University students upset by lectures covering “sensitive topics” could be given deadline extensions, exam resits or exemptions from set work to ensure they are not disadvantaged.

Guidance drawn up by Newcastle University warns that students could be so distressed by material dealing with such issues as rape, violence, racism and misogyny that it could affect their academic performance.

If this happened, the case could be referred to a committee of tutors with the power to make “adjustments” to how these students were examined, such as excusing them from completing some of the assessed work.

Academics across the country are already issuing “trigger warnings” to give students advance notice of “sensitive material”, including images in video games, war photography and topless models, as well as discussions of underage sex, homelessness and religion.

While some professors defend their use, others have criticised them for putting pressure on tutors to self-censor what they teach. At Newcastle, English literature students requested trigger warnings for lectures covering “rape, suicide, graphic violence or racism”.

Dennis Hayes, professor of education at Derby University and the director of the campaign group Academics for Academic Freedom, described the guidance as “bureaucratic mollycoddling”.

A Newcastle University spokesman said that the guidance, introduced last year, had not led to any students applying to the committee of tutors in relation to sensitive material.


I do wonder what the world is coming to these days when the poor little “snowflakes” attending our universities in the UK are unable to deal with the realities of life. What do they think they are at university for, to sit in a little protective bubble with the real world that they say they cannot cope with, kept at bay? What is even worse is that there are universities going along with this bullshit in case any of the little darlings get upset. How about a course to “understand the reality of the world” which would include the following:-

Read “The Diary of Ann Frank”

Read Franz Kafkas “The Trial”

Read John Steinbecks “The Grapes of Wrath”
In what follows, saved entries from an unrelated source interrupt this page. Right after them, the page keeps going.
(** * Energy Harvester Management System: the registry of [src/index.ts]

    A shallow embedding of the canister's exported operations and the
    properties of the registry they maintain.

    Modelling choices, all following the source:
    - a JavaScript [number] is an IEEE 754 binary64 value, here a primitive
      [float]; the loop counter [totalRecords], which only ever holds the
      number of loop iterations, is kept as a [nat];
    - [nat64] is [N]; strings are [string], and [toLowerCase] acts on the
      letters [A]..[Z] (the ASCII part of [String.prototype.toLowerCase]);
    - [energyHarvesterStorage], a [StableBTreeMap<string, EnergyHarvester>],
      is a finite map [gmap string EnergyHarvester.t] threaded through every
      operation; its capacity bounds (key and value sizes) are not modelled,
      so the store operations are total and the [catch] branches, which
      only report a failing store access, have no counterpart;
    - [uuidv4()] is the identifier source: the identifier it returns on a
      call is the argument [harvesterId] of [addEnergyHarvester];
    - [Opt] is [option], azle's [match] on it is pattern matching, and
      [Result] is a two-constructor sum. *)

From Stdlib Require Import Floats.PrimFloat NArith Ascii String List.
From stdpp Require Import gmap strings list fin_maps.
Import ListNotations.
(** * Age gate at the edge: a shallow embedding of [src/main.ts]

    The handler [responseProvider] reads a JSON body, derives an age from its
    [birthday] field, looks the minimal age of the caller's country up in a
    key/value store and answers with a JSON document, adding a cookie when the
    caller is old enough.

    The JavaScript values the handler touches are modelled as follows.
    - A [number] that holds a time value, a year or an age is either [NaN] or
      an integer: every such number of the program is produced by [TimeClip]
      or by integer arithmetic on such values, and stays far below 2^53, where
      IEEE doubles are exact.
    - A number read from the JSON body is the exact rational value of the
      double it was parsed to (or an infinity, for a literal that overflows).
    - Strings are byte strings (the UTF-8 encoding of the text).
    - The current instant read by [new Date()] is the parameter [now]. *)

From Stdlib Require Import ZArith QArith List String Ascii Bool Lia.
From Stdlib Require Import DecimalString DecimalZ DecimalPos.
Import ListNotations.
Open Scope Z_scope.

(** ** ECMAScript built-ins used by the handler *)

Set Warnings "-register-all".

Module ES.

Inductive number : Type :=
| NaN
| Num (z : Z).

Definition number_sub (a b : number) : number :=
  match a, b with
  | Num x, Num y => Num (x - y)
  | _, _ => NaN
  end.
Read Anthong Beevers “Stalingrad”

Read “kl” by Nikolaus Wachsmann

Read The Holocaust by Martin Gilbert

Visit Auschwitz or the Ninth Fort or the Genocide Museum (Vilnius)

When they have done all these things they may perhaps understand that their sanitised little lives are really quite nice and that the chance of being dragged out of bed in the night and shipped off to a concentration camp is somewhat remote, or stood up against a wall and shot for having the temerity to criticise some aspect of the regime of the country.

I do wonder also how they will cope when they enter the world of work and some boss just says “get on with it” you are an adult and expected to cope……….I think it is what is called resilience!